- What is needed
What is needed is the number of lines below that contain the string "byte", with no other text.

- Records provided
(* ===== verification/Multi.v ===== *)
(** * Transactions and optimistic locking (src/redis-5.0.7/src/multi.c, server.c)

    The commands MULTI, EXEC, DISCARD, WATCH and UNWATCH, the marking of
    clients whose watched keys are modified, and the way of a command through the
    server: the guards of [processCommand], the queueing of commands inside a
    transaction, [call] and the propagation to the append only file and to the
    replicas.  The clients are a finite map; the [watched_keys] dictionaries of
    the databases are one finite map from (database, key) to the list of the
    clients that watch it.  What ordinary commands do to the data set is a
    parameter, [run]: its result says which keys it reported as modified, which
    databases it flushed, which clients it killed.  Left out: monitors, the slow
    log, statistics, blocked clients, Lua clients and
    module filters.  [None] is a failed
    assertion, a null pointer, or a nesting of transactions. *)

From S2P Require Import Prelude ServerDefs.
From stdpp Require Import gmap strings.

Local Open Scope Z_scope.

(** ** Commands *)

(** The functions of the command table that the code compares with. *)
Inductive proc :=
  | PAuth | PExec | PDiscard | PMulti | PWatch | PUnwatch | PPing
  | PSubscribe | PUnsubscribe | PPsubscribe | PPunsubscribe
  | PReplconf | PShutdown | PScript | POther (n : nat).

#[export] Instance proc_eq_dec : EqDecision proc.
Proof. solve_decision. Defined.

(** [cmd_getkeys] is [getkeys_proc != NULL]. *)
Record redisCommand := mkCmd {
  cmd_name : list byte;
  cmd_proc : proc;
  cmd_arity : Z;
  cmd_flags : Z;
  cmd_getkeys : bool;
  cmd_firstkey : Z
}.

Definition cmd_is (cmd : redisCommand) (p : proc) : bool := bool_decide (cmd_proc cmd = p).

Record multiCmd := mkMc { mc_argv : list (list byte); mc_cmd : redisCommand }.

Inductive reply :=
  | RShared (name : string)
  | RError (msg : string)
  | RMultiBulkLen (n : Z)
  | RData (bs : list byte).

(** ** Clients and server *)

Record client := mkClient {
  c_flags : Z;
  c_db : Z;
  c_authenticated : bool;
  c_argv : list (list byte);
  c_cmd : option redisCommand;
  mstate_commands : list multiCmd;
  mstate_cmd_flags : Z;
  watched_keys : list (Z * list byte);
  c_reply : list reply
}.

Definition set_flags (f : Z -> Z) (c : client) : client :=
  mkClient (f (c_flags c)) (c_db c) (c_authenticated c) (c_argv c) (c_cmd c)
    (mstate_commands c) (mstate_cmd_flags c) (watched_keys c) (c_reply c).

Definition set_cmd (argv : list (list byte)) (cmd : option redisCommand) (c : client) : client :=
  mkClient (c_flags c) (c_db c) (c_authenticated c) argv cmd
    (mstate_commands c) (mstate_cmd_flags c) (watched_keys c) (c_reply c).

Definition set_mstate (cmds : list multiCmd) (fl : Z) (c : client) : client :=
  mkClient (c_flags c) (c_db c) (c_authenticated c) (c_argv c) (c_cmd c)
    cmds fl (watched_keys c) (c_reply c).

Definition set_watched (l : list (Z * list byte)) (c : client) : client :=
  mkClient (c_flags c) (c_db c) (c_authenticated c) (c_argv c) (c_cmd c)
    (mstate_commands c) (mstate_cmd_flags c) l (c_reply c).

Definition set_session (db : Z) (auth : bool) (c : client) : client :=
  mkClient (c_flags c) db auth (c_argv c) (c_cmd c)
    (mstate_commands c) (mstate_cmd_flags c) (watched_keys c) (c_reply c).

Definition add_reply (r : list reply) (c : client) : client :=
  mkClient (c_flags c) (c_db c) (c_authenticated c) (c_argv c) (c_cmd c)
    (mstate_commands c) (mstate_cmd_flags c) (watched_keys c) (c_reply c ++ r).

Definition c_flag (c : client) (mask : Z) : bool := flag_on (c_flags c) mask.

Definition initClientMultiState (c : client) : client := set_mstate [] 0 c.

- Your solution
7